Christine de Pisan, qui connaît le latin, a aussi lu Les Lamentations de Matheolus, où l'auteur Matthieu de Boulogne-sur-Mer (vers 1260 – vers 1320) présente sa femme Péronnelle (eh oui, ce serait l'origine du mot ...) sous un jour très noir. Ces œuvres la remplissent d’horreur pour elle-même, "et pour le sexe féminin dans son entier, comme si nous étions des monstres de la nature". Jean Le Fèvre, officier au parlement de Paris qui a traduit les Lamentations de Matheolus, s'est lui aussi insurgé contre les propos misogynes, fréquents dans la littérature et a écrit Le Livre de leesce, sorte d'apologie de ce sexe que l'on dit faible, et qui présente pour la première fois Neuf Preuses,
La Cité des dames n’est d'ailleurs pas le premier texte féministe de Christine de Pisan ; elle a déjà rédigé quelques années auparavant une Epistre au Dieu d’Amours (1399), une protestation contre les habitudes discourtoises de la société devenue misogyne, et une tentative de réhabilitation de la Femme comme un être moral : "Que les femmes aient de tels vices je le nie ; Je lève les bras pour les défendre …", et un Dit de la rose (14 février 1401, anc. st.), critique justement de la seconde partie du Roman de la rose, ce qui provoque, entre 1401 et 1405, un "débat sur le Roman de la Rose" avec des secrétaires du roi, Jean de Montreuil, prévôt de Lille, et Gontier Col, secrétaire et conseiller du roi, et des clercs, Pierre Col, frère du précédent et chanoine de Paris et Jean Gerson, chancelier de l'université de Paris.
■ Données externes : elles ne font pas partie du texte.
(** ** The component *)

(** X15. What [PropsTable] does with a response.  A record with a [null]
    name makes it throw in every case, also while loading or after an
    error, since the list is filtered before the early returns.  With
    names throughout it shows the skeleton while loading and otherwise
    the alert after an error, whatever the records hold; only when it
    shows the table does a listed record with a [null] odds field make it
    throw, and else the table has the rows of the list. *)
Theorem PropsTable_outcomes (h : Host) (q : Query) (st : State) (d : PropsData)
        (ps : list Prop_) :
  query_data q = Some d ->
  props d = Some ps ->
  ((exists p, In p ps /\ player_name p = None) -> PropsTable h q st = Throw TypeError)
  /\ ((forall p, In p ps -> player_name p <> None) ->
      (isLoading q = true -> PropsTable h q st = Ok LoadingSkeleton_view)
      /\ (isLoading q = false -> query_error q = true ->
          PropsTable h q st = Ok ErrorAlert_view)
      /\ (isLoading q = false -> query_error q = false ->
          (PropsTable h q st = Throw TypeError
           <-> exists p, In p ps /\ passes st p = true /\ odds_present p = false)
          /\ (forall rows,
                TableBody_rows h (Some d) st = Ok rows ->
                PropsTable h q st
                = Ok (Table_view (last_updated_text st) (TableHead_cells st) rows)))).
Proof.
  intros Hd Hps. unfold PropsTable. rewrite Hd. split.
  - intros Hnull. unfold filteredAndSortedData. rewrite Hps.
    rewrite (filterM_unnamed st ps Hnull). reflexivity.
  - intros Hnames. rewrite (filteredAndSortedData_named h d st ps Hps Hnames). cbn [bind].
    split; [intros ->; reflexivity|]. split; [intros -> ->; reflexivity|].
    intros -> ->.
    set (out := Array_sort (comparator h st) (filter (passes st) ps)).
    assert (Hin : forall p, In p out <-> In p ps /\ passes st p = true).
    { intros p. rewrite <- filter_In.
      pose proof (Array_sort_perm (comparator h st) (filter (passes st) ps)) as Hperm.
      split; intros H; [apply (Permutation_in _ Hperm H)|].
      apply (Permutation_in _ (Permutation_sym Hperm) H). }
    split.
    + destruct (odds_decidable out) as [Hall|(p & Hp & Hn)].
      * destruct (render_rows_present h out 0 Hall) as (rows & Hrows).
        rewrite Hrows. cbn [bind]. split; [discriminate|].
        intros (p & Hp & Hpass & Hn).
        assert (Hp' : In p out) by (apply Hin; auto).
        rewrite (Hall p Hp') in Hn. discriminate Hn.
      * rewrite (render_rows_absent h out 0) by (exists p; auto). cbn [bind].
        split; [|reflexivity]. intros _. apply Hin in Hp. exists p. tauto.
    + intros rows. unfold TableBody_rows.
      rewrite (filteredAndSortedData_named h d st ps Hps Hnames). cbn [bind].
      fold out. intros ->. reflexivity.
Qed.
De ce "débat", on peut citer une lettre de Christine de Pisan adressée à Jean de Montreuil. La lettre répond à l’éloge du Roman de la Rose de Jean de Meung que Jean de Montreuil a écrit et fait circuler dans un petit traité aujourd’hui perdu, Opusculum gallicum. La correspondance qui en résulte provoque le premier débat épistolaire connu dans le monde littéraire français! Prenant le contre-pied de Montreuil, Christine attaque méthodiquement le Roman de la Rose de Jean de Meung comme un ouvrage immoral, misogyne et obscène, l'accusant d'enseigner les moyens de séduire les femmes sous le couvert d'un art d'aimer ... "Une honnête femme est aussi rare qu’un cygne noir" écrit Jean de Meung ! "Le talent de Christine de Pisan aidant, écrit Jean Favier dans sa Guerre de Cent Ans (où Christine n’est citée que trois fois ...), tout Paris se passionnait pour la grande querelle soulevée autour des thèses de l’antiféminisme clérical et du cynisme sentimental formulé au XIIIe siècle par le vieux Roman de la Rose. On était pour le Roman […] ou bien on était contre cette satire acerbe du naturel féminin qui avait fait la joie de générations d’hommes et particulièrement de clercs. Dans son Épître au dieu d’amour, Christine de Pizan se fit, en 1399, la théoricienne d’un équilibre entre les élans du cœur et le plaisir des sens."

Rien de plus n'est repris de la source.